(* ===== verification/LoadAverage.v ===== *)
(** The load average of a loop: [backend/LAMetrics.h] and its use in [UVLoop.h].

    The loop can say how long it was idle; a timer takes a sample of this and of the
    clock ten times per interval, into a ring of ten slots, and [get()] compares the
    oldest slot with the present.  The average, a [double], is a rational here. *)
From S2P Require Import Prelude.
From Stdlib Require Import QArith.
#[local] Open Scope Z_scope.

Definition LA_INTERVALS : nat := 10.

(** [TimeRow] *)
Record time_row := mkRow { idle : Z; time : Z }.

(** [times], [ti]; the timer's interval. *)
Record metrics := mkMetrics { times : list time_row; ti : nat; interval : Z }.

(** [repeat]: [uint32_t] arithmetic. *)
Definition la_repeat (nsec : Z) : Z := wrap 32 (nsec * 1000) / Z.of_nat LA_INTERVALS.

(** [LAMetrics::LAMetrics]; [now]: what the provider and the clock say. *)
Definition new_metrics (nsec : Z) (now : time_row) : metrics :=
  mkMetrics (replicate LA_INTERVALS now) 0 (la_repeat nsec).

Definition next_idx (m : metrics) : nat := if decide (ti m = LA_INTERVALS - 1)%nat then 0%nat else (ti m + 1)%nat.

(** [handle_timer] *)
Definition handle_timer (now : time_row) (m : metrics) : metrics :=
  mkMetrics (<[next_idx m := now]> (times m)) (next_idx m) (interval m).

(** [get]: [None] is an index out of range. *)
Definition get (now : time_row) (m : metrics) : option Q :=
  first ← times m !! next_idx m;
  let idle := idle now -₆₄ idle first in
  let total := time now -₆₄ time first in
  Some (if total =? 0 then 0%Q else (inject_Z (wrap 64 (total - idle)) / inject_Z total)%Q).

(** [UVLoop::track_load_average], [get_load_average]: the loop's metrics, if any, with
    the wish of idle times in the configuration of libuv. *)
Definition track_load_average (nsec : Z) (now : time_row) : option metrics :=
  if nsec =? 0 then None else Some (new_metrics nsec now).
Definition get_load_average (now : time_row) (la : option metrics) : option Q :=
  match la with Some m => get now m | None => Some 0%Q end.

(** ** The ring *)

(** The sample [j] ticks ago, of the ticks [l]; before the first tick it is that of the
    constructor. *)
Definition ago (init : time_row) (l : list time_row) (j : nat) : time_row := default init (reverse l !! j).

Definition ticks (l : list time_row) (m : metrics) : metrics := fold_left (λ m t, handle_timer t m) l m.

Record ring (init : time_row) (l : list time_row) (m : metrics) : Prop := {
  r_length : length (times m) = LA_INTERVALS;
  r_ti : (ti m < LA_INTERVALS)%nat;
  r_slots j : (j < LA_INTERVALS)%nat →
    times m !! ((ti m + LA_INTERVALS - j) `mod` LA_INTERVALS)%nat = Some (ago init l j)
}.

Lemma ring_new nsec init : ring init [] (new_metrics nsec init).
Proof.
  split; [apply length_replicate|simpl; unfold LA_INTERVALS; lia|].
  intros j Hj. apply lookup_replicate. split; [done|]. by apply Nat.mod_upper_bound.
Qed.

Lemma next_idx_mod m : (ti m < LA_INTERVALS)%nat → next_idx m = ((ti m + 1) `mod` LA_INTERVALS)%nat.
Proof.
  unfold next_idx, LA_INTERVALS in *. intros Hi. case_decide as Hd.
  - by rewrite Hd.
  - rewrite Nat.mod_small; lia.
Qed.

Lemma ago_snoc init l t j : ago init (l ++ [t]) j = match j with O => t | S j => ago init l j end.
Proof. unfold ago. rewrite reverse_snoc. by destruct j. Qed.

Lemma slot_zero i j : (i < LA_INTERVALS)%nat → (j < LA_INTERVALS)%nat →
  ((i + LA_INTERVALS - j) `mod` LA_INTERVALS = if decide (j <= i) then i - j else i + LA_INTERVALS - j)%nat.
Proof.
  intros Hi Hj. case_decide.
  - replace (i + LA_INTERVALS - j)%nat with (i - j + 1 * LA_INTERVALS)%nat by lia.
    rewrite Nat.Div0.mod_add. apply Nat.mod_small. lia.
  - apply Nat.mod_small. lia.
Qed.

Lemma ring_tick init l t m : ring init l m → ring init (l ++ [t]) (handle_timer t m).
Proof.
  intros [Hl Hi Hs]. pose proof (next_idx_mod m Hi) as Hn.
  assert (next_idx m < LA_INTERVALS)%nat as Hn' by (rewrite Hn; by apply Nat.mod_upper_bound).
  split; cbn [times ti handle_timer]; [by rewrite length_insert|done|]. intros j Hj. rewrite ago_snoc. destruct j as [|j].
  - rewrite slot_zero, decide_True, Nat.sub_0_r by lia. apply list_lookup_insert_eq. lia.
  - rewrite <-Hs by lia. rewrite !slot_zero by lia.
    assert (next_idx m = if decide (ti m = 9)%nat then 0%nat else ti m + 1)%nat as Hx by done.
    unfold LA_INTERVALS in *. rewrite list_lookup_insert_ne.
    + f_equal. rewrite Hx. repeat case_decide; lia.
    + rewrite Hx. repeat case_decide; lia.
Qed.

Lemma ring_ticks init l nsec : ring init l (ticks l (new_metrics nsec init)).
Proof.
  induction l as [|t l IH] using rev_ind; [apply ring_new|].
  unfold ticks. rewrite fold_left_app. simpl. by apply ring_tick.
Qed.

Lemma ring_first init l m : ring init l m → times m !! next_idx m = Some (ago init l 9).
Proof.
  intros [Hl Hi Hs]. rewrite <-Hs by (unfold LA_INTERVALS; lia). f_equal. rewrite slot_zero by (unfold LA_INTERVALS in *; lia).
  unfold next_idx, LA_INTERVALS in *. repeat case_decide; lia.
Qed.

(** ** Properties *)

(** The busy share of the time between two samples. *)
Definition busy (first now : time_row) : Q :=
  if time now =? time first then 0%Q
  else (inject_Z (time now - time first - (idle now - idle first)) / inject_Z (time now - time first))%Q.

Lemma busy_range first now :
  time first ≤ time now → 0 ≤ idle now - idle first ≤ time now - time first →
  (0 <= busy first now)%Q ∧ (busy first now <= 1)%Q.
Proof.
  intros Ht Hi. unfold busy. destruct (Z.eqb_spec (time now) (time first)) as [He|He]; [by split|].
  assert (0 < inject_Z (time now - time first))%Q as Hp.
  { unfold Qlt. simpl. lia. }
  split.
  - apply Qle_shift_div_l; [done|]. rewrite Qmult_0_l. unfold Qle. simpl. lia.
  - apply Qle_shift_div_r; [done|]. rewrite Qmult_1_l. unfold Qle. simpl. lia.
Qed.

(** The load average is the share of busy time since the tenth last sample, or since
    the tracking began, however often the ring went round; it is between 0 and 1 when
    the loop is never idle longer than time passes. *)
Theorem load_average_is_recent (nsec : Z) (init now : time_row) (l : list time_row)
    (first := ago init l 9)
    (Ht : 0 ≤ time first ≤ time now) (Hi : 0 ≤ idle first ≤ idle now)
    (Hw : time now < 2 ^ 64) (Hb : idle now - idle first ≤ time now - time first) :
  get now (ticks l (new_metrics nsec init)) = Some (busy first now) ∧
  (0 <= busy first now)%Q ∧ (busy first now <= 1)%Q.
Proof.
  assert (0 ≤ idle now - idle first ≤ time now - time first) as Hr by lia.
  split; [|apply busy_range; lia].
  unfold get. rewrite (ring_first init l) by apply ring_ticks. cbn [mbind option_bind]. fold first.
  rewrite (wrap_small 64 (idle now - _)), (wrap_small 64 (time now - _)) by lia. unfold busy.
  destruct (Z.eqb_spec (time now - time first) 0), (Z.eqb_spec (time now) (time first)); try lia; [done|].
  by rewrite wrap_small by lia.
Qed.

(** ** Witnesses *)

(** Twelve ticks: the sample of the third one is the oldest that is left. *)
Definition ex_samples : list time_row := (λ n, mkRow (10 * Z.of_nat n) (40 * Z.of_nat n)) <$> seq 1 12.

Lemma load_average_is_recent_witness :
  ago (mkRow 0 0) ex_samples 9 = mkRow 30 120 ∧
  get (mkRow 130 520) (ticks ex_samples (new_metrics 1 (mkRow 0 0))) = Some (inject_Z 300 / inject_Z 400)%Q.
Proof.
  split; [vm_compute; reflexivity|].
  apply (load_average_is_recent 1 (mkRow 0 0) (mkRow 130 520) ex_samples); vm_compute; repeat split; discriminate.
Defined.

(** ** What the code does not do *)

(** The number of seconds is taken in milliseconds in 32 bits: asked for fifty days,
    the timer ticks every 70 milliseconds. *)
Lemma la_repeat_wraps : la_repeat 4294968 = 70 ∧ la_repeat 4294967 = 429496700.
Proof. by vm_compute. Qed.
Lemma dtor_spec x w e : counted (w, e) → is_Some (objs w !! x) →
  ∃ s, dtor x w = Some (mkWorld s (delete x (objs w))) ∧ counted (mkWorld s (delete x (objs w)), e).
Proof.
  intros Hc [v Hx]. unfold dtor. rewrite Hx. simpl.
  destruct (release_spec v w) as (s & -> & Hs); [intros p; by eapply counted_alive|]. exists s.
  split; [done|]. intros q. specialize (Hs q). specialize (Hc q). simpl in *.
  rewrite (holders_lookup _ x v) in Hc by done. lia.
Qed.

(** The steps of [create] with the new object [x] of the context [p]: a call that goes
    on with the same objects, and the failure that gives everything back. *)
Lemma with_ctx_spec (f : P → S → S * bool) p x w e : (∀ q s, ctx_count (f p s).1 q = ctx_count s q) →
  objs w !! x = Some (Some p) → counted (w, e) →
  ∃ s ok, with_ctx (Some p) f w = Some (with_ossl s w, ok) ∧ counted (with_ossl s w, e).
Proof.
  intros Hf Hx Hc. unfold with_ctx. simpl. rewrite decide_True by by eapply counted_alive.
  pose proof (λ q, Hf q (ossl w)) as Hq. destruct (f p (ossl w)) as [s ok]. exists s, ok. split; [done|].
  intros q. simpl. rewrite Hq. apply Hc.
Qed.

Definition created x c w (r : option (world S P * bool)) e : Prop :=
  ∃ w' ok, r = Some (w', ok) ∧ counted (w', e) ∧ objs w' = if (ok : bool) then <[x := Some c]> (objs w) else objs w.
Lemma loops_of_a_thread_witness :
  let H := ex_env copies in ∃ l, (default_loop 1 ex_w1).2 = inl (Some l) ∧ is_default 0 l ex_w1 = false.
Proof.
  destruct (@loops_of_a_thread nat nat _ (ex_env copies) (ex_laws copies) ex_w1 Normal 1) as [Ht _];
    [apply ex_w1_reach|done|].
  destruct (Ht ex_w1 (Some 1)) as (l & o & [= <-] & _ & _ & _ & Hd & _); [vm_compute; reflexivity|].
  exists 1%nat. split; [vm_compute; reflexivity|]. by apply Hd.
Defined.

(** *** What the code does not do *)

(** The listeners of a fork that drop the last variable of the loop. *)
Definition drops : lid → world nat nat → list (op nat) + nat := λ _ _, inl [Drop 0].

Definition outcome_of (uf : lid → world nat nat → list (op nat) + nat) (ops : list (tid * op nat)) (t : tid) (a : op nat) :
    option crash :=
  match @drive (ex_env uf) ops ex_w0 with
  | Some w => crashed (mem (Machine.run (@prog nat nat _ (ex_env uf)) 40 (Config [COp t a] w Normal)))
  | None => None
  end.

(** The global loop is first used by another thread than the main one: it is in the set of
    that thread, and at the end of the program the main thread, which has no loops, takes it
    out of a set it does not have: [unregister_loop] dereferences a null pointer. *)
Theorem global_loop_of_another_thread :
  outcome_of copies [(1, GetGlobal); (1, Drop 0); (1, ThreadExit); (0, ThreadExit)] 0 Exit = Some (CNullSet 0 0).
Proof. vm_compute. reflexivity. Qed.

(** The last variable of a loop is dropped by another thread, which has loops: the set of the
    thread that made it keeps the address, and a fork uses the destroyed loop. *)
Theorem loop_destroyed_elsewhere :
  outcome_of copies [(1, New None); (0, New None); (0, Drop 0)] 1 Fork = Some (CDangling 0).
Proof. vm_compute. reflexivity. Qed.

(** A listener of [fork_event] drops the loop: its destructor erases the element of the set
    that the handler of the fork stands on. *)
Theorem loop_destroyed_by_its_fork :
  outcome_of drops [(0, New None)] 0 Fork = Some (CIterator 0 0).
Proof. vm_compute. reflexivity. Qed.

################

Task directions » Retype word for word everything in the listing above from the line that holds "(Hw : time now" down to the line that holds "Proof. by vm_compute. Qed.". Keep both end lines and leave out the rest.

Task solution »
    (Hw : time now < 2 ^ 64) (Hb : idle now - idle first ≤ time now - time first) :
  get now (ticks l (new_metrics nsec init)) = Some (busy first now) ∧
  (0 <= busy first now)%Q ∧ (busy first now <= 1)%Q.
Proof.
  assert (0 ≤ idle now - idle first ≤ time now - time first) as Hr by lia.
  split; [|apply busy_range; lia].
  unfold get. rewrite (ring_first init l) by apply ring_ticks. cbn [mbind option_bind]. fold first.
  rewrite (wrap_small 64 (idle now - _)), (wrap_small 64 (time now - _)) by lia. unfold busy.
  destruct (Z.eqb_spec (time now - time first) 0), (Z.eqb_spec (time now) (time first)); try lia; [done|].
  by rewrite wrap_small by lia.
Qed.

(** ** Witnesses *)

(** Twelve ticks: the sample of the third one is the oldest that is left. *)
Definition ex_samples : list time_row := (λ n, mkRow (10 * Z.of_nat n) (40 * Z.of_nat n)) <$> seq 1 12.

Lemma load_average_is_recent_witness :
  ago (mkRow 0 0) ex_samples 9 = mkRow 30 120 ∧
  get (mkRow 130 520) (ticks ex_samples (new_metrics 1 (mkRow 0 0))) = Some (inject_Z 300 / inject_Z 400)%Q.
Proof.
  split; [vm_compute; reflexivity|].
  apply (load_average_is_recent 1 (mkRow 0 0) (mkRow 130 520) ex_samples); vm_compute; repeat split; discriminate.
Defined.

(** ** What the code does not do *)

(** The number of seconds is taken in milliseconds in 32 bits: asked for fifty days,
    the timer ticks every 70 milliseconds. *)
Lemma la_repeat_wraps : la_repeat 4294968 = 70 ∧ la_repeat 4294967 = 429496700.
Proof. by vm_compute. Qed.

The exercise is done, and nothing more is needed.